The last ride: Poplar Springs celebrates Senior Night in cars

GRACEVILLE, Fla. (WJHG/WECP) - Let there be light...and senior night.

A family stops to talk to a baseball coach and view a senior banner along the parade route.

"I felt like I had to do something and I wanted it to be something big and something memorable," Poplar Springs principal Farica West said.

Although COVID-19 took away spring high school sports seasons, it couldn't take away senior celebrations Friday for the Atomics' baseball and softball teams. Beginning at 20:20 military time, friends and family lined the streets.

"My mom and dad and step mom and step dad and my three siblings are here," softball second baseman and left fielder Emily Gilmore said.

They drove around the fields, participating in a parade paying tribute to four girls and three boys whose last at-bat came too soon.

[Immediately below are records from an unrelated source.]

(* ===== verification/Accounts.v ===== *)
(** * Accounts: the transaction account table and the block account cache

    The account functions of [HostContract.py]. The first change of an account
    in a transaction lists a row with the cached account as its original;
    later changes journal the field they replace. *)

From Stdlib Require Import ZArith Lia.
From stdpp Require Import base tactics option list gmap.
From S2P Require Import Prelude PyBytes OrderedDict HostTypes Regions Crypto Storage.

#[local] Open Scope Z_scope.

(** [hash(KECCAK_EMPTY)] and [hash(EMPTY_TRIE_ROOT)] of [primitives/crypto.py]. *)
Definition KECCAK_EMPTY : hash := _bytes32_from_wire
  (be_bytes 32 0xc5d2460186f7233c927e7db2dcc703c0e500b653ca82273b7bfad8045d85a470).
Definition EMPTY_TRIE_ROOT : hash := _bytes32_from_wire
  (be_bytes 32 0x56e81f171bcc55a6ff8345e692c0f86e5b48e01b996cadc001622fb5e363b421).

Definition EMPTY_ACCOUNT_INFO : AccountInfo := mkAccountInfo 0 0 KECCAK_EMPTY EMPTY_TRIE_ROOT.
Definition EMPTY_ACCOUNT : Account := mkAccount EMPTY_ACCOUNT_INFO false true false false.

Definition missing_account {A} : M World A :=
  raise (RuntimeError "transaction account update requires a cached account").

(** ** The transaction table *)

Definition acct_tx_get (address : address) : M World AccountRow :=
  gets (λ w, match od_get (_address_key address) w.(account_tx) with
             | None => mkAccountRow false EMPTY_ACCOUNT
             | Some row => mkAccountRow true row.(current)
             end).

(** Lists the transaction row of an account that had none. *)
Definition list_account (key : bytes) (row : AccountTxRow) : M World unit :=
  journal_append JournalTransactionAccountListed;;
  modify (λ w, set_account_tx (od_set key row w.(account_tx)) w).

(** Mutation of the row held under [key]. *)
Definition alter_account (key : bytes) (f : Account → Account) : M World unit :=
  modify (λ w, set_account_tx (od_alter (λ r, set_current (f r.(current)) r) key w.(account_tx)) w).

Definition acct_tx_update (address : address) (value : Account) : M World unit :=
  let key := _address_key address in
  found ← gets (λ w, od_get key w.(account_tx));
  match found with
  | None =>
      block ← gets (λ w, od_get key w.(account_block));
      match block with
      | None => missing_account
      | Some block => list_account key (mkAccountTxRow value block.(ab_value).(av_curr))
      end
  | Some row =>
      let prior := row.(current) in
      when (negb (prior.(info).(balance) =? value.(info).(balance)))
        (journal_append (JournalAccountBalanceChanged address prior.(info).(balance)));;
      when (negb (prior.(info).(nonce) =? value.(info).(nonce)))
        (journal_append (JournalAccountNonceChanged address prior.(info).(nonce)));;
      when (bool_decide (prior.(info).(code_hash) ≠ value.(info).(code_hash)))
        (journal_append (JournalAccountCodeHashChanged address prior.(info).(code_hash)));;
      when (bool_decide (prior.(present) ≠ value.(present)))
        (journal_append (JournalAccountExistsChanged address prior.(present)));;
      when (bool_decide (prior.(created) ≠ value.(created)))
        (journal_append (JournalAccountCreatedChanged address prior.(created)));;
      when (bool_decide (prior.(selfdestructed) ≠ value.(selfdestructed)))
        (journal_append (JournalAccountSelfdestructedChanged address prior.(selfdestructed)));;
      alter_account key (λ _, value)
  end.

Definition _account_tx_required (address : address) : M World AccountTxRow :=
  let key := _address_key address in
  found ← gets (λ w, od_get key w.(account_tx));
  match found with
  | Some row => mret row
  | None =>
      block ← gets (λ w, od_get key w.(account_block));
      match block with
      | None => missing_account
      | Some block =>
          let row := mkAccountTxRow block.(ab_value).(av_curr) block.(ab_value).(av_curr) in
          list_account key row;;
          mret row
      end
  end.

Definition acct_tx_set_balance (address : address) (value : Z) : M World unit :=
  row ← _account_tx_required address;
  when (negb (row.(current).(info).(balance) =? value))
    (journal_append (JournalAccountBalanceChanged address row.(current).(info).(balance));;
     alter_account (_address_key address) (λ a, set_info (set_balance value a.(info)) a)).

Definition acct_tx_set_nonce (address : address) (value : Z) : M World unit :=
  row ← _account_tx_required address;
  when (negb (row.(current).(info).(nonce) =? value))
    (journal_append (JournalAccountNonceChanged address row.(current).(info).(nonce));;
     alter_account (_address_key address) (λ a, set_info (set_nonce value a.(info)) a)).

Definition acct_tx_set_code_hash (address : address) (value : hash) : M World unit :=
  row ← _account_tx_required address;
  when (bool_decide (row.(current).(info).(code_hash) ≠ value))
    (journal_append (JournalAccountCodeHashChanged address row.(current).(info).(code_hash));;
     alter_account (_address_key address) (λ a, set_info (set_code_hash value a.(info)) a)).

Definition acct_tx_pop : M World AcctTxPopResult :=
  popped ← gets (λ w, od_popitem w.(account_tx));
  match popped with
  | None => mret AcctTxPopExhausted
  | Some ((key, row), rest) =>
      modify (set_account_tx rest);;
      block ← gets (λ w, od_get key w.(account_block));
      let address := match block with
                     | Some block => block.(ab_address)
                     | None => _bytes20_from_wire key
                     end in
      mret (AcctTxPopRow (mkAcctEntry address (mkAcctValue row.(current) row.(original))))
  end.

Definition acct_tx_reset : M World unit := modify (set_account_tx []).

(** ** The block cache *)

Definition acct_block_get (address : address) : M World AccountRow :=
  gets (λ w, match od_get (_address_key address) w.(account_block) with
             | None => mkAccountRow false EMPTY_ACCOUNT
             | Some row => mkAccountRow true row.(ab_value).(av_curr)
             end).

Definition acct_block_write `{Keccak} (entry : AcctEntry) : M World unit :=
  let key := _address_key entry.(ae_addr) in
  prior ← gets (λ w, od_get key w.(account_block));
  let address_hash := match prior ≫= ab_address_hash with
                      | Some h => h
                      | None => keccak256_address entry.(ae_addr)
                      end in
  modify (λ w, set_account_block
    (od_set key (mkAccountBlockRow entry.(ae_addr) entry.(ae_value) (Some address_hash))
      w.(account_block)) w).

Definition acct_block_cache (address : address) (address_hash : option hash)
    (account : Account) : M World unit :=
  let key := _address_key address in
  prior ← gets (λ w, od_get key w.(account_block));
  match prior with
  | Some _ => mret tt
  | None =>
      modify (λ w, set_account_block
        (od_set key (mkAccountBlockRow address (mkAcctValue account account) address_hash)
          w.(account_block)) w)
  end.

Definition acct_block_iter_begin : M World unit :=
  orphan ← gets (λ w, existsb (λ k : bytes * Z,
    bool_decide (od_get k.1 w.(account_block) = None)) (od_keys w.(storage_block)));
  if (orphan : bool)
  then raise (RuntimeError "storage update candidate lacks a cached account")
  else
    rows ← gets (λ w, snd <$> w.(account_block));
    rows' ← of_outcome (sorted_by_hash ab_address_hash rows);
    modify (set_account_iterator rows').

Definition acct_block_iter_next : M World AcctBlockIterResult :=
  rows ← gets account_iterator;
  match rows with
  | [] => mret AcctBlockIterExhausted
  | row :: rest =>
      modify (set_account_iterator rest);;
      mret (AcctBlockIterRow
        (mkAcctTrieEntry (mkAcctEntry row.(ab_address) row.(ab_value)) row.(ab_address_hash)))
  end.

"We wanted to finish it out strong and be prepared for our last game to cry and everything," Gilmore explained. "Now we don't get that. We're just going to use this time to say our goodbyes."

And hello again.

"What most I love about baseball is being able to have fun with your team," catcher Kobi Long reflected. "We've messaged each other to stay in contact. This is the first time I've seen [fellow senior Sonny Chesnut] since our last game."

"I took it for granted," softball catcher Lydia Dixon admitted. "I didn't think it was going to end. We got an abrupt ending but this is going to help us remember."

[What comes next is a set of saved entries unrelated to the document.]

(* ===== verification/JournalFacts.v ===== *)
(** * JournalFacts: undoing journalled changes

    [weq] is equality of the transaction state as the rest of the program can
    observe it: a missing stamp is a zero stamp, a missing generation is the
    initial one, and [storage_cleared], which is not journalled but recomputed
    from the generation, is compared separately. [undoes] says that restoring
    some entries, last first, brings a world back. *)
From Stdlib Require Import ZArith Lia RelationClasses.
From stdpp Require Import base tactics option list gmap numbers.
From S2P Require Import Prelude PyBytes OrderedDict HostTypes Regions RegionFacts Crypto Storage Accounts WarmLogs Journal.
Local Open Scope Z_scope.

(** ** Observational equality of worlds *)

Definition erase_row (r : AccountTxRow) : AccountTxRow :=
  set_current (set_storage_cleared false r.(current)) r.

(** The account table without the [storage_cleared] flags of its current accounts. *)
Definition uncleared (d : odict bytes AccountTxRow) : odict bytes AccountTxRow :=
  prod_map id erase_row <$> d.

Record weq (v w : World) : Prop := {
  weq_transient : ∀ k, default 0 (v.(transient) !! k) = default 0 (w.(transient) !! k);
  weq_warm_addresses : ∀ k,
    default 0 (v.(warm_addresses) !! k) = default 0 (w.(warm_addresses) !! k);
  weq_warm_slots : ∀ k, default 0 (v.(warm_slots) !! k) = default 0 (w.(warm_slots) !! k);
  weq_generations : ∀ k, _storage_generation v k = _storage_generation w k;
  weq_epoch : v.(current_warm_epoch) = w.(current_warm_epoch);
  weq_storage_tx : v.(storage_tx) = w.(storage_tx);
  weq_account_tx : uncleared v.(account_tx) = uncleared w.(account_tx);
  weq_logs : v.(logs) = w.(logs);
  weq_log_data : v.(log_data) = w.(log_data);
  weq_log_start : v.(transaction_log_start) = w.(transaction_log_start);
}.

Infix "≈" := weq (at level 70, no associativity).

#[export] Instance weq_equivalence : Equivalence weq.
Proof.
  split.
  - intros w. by constructor.
  - intros v w []. by constructor.
  - intros u v w [] []. constructor; intros; etrans; eauto.
Qed.

Lemma weq_set_journal j w : set_journal j w ≈ w.
Proof. by constructor. Qed.

(** ** [uncleared] and the table operations *)

Lemma od_get_uncleared k d : od_get k (uncleared d) = erase_row <$> od_get k d.
Proof.
  induction d as [|[k' r] d IH]; cbn; [done|]. by case_decide.
Qed.

Lemma od_keys_uncleared d : od_keys (uncleared d) = od_keys d.
Proof. unfold od_keys, uncleared. rewrite <-list_fmap_compose. by apply list_fmap_ext. Qed.

Lemma od_set_uncleared k r d : uncleared (od_set k r d) = od_set k (erase_row r) (uncleared d).
Proof.
  induction d as [|[k' r'] d IH]; cbn; [done|]. case_decide; cbn; [done|].
  unfold uncleared in *. by rewrite IH.
Qed.

(** [f] does not look at [storage_cleared], nor leaves a trace of it. *)
Definition blind (f : AccountTxRow → AccountTxRow) : Prop :=
  ∀ r, erase_row (f r) = erase_row (f (erase_row r)).

Lemma od_alter_uncleared f k d :
  blind f → uncleared (od_alter f k d) = od_alter (erase_row ∘ f) k (uncleared d).
Proof.
  intros Hf. unfold od_alter. rewrite od_get_uncleared.
  destruct (od_get k d) as [r|]; cbn; [|done]. by rewrite od_set_uncleared, Hf.
Qed.

Lemma uncleared_alter_cong f k d d' :
  blind f → uncleared d = uncleared d' → uncleared (od_alter f k d) = uncleared (od_alter f k d').
Proof. intros Hf E. rewrite !od_alter_uncleared by done. by rewrite E. Qed.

Numbers lined the outfield. Banners were placed on the diamond. Cherished moments cycled through their minds.

"All of our memories flood my head," Dixon added. "It's so fun to think about!"

The hope is it will be for years to come.

"Students will come back with their own children," West said. "I want them to turn down Atomic Drive and have a good memory, not just want COVID-19 wanted to write on those pages."

This chapter includes pain. On Friday, were separated from the diamond dirt by a glass jar, gifted to all seniors before the parade. They'll always be separated from what could have been by fate.

"Our senior night..." Long paused, "...we would have had a heck of a ballgame."

Seniors Ashley Schierer, Cheyenne Miller, and Brayden Smith also rode along.

For a half hour, they remained separated from each other by a car-length—physically, at least.

"It's just a family," Long said. "It's just a family."​

Social distancing can't weaken a bond.

"Just as long as we're all together," Gilmore added, "we're going to win."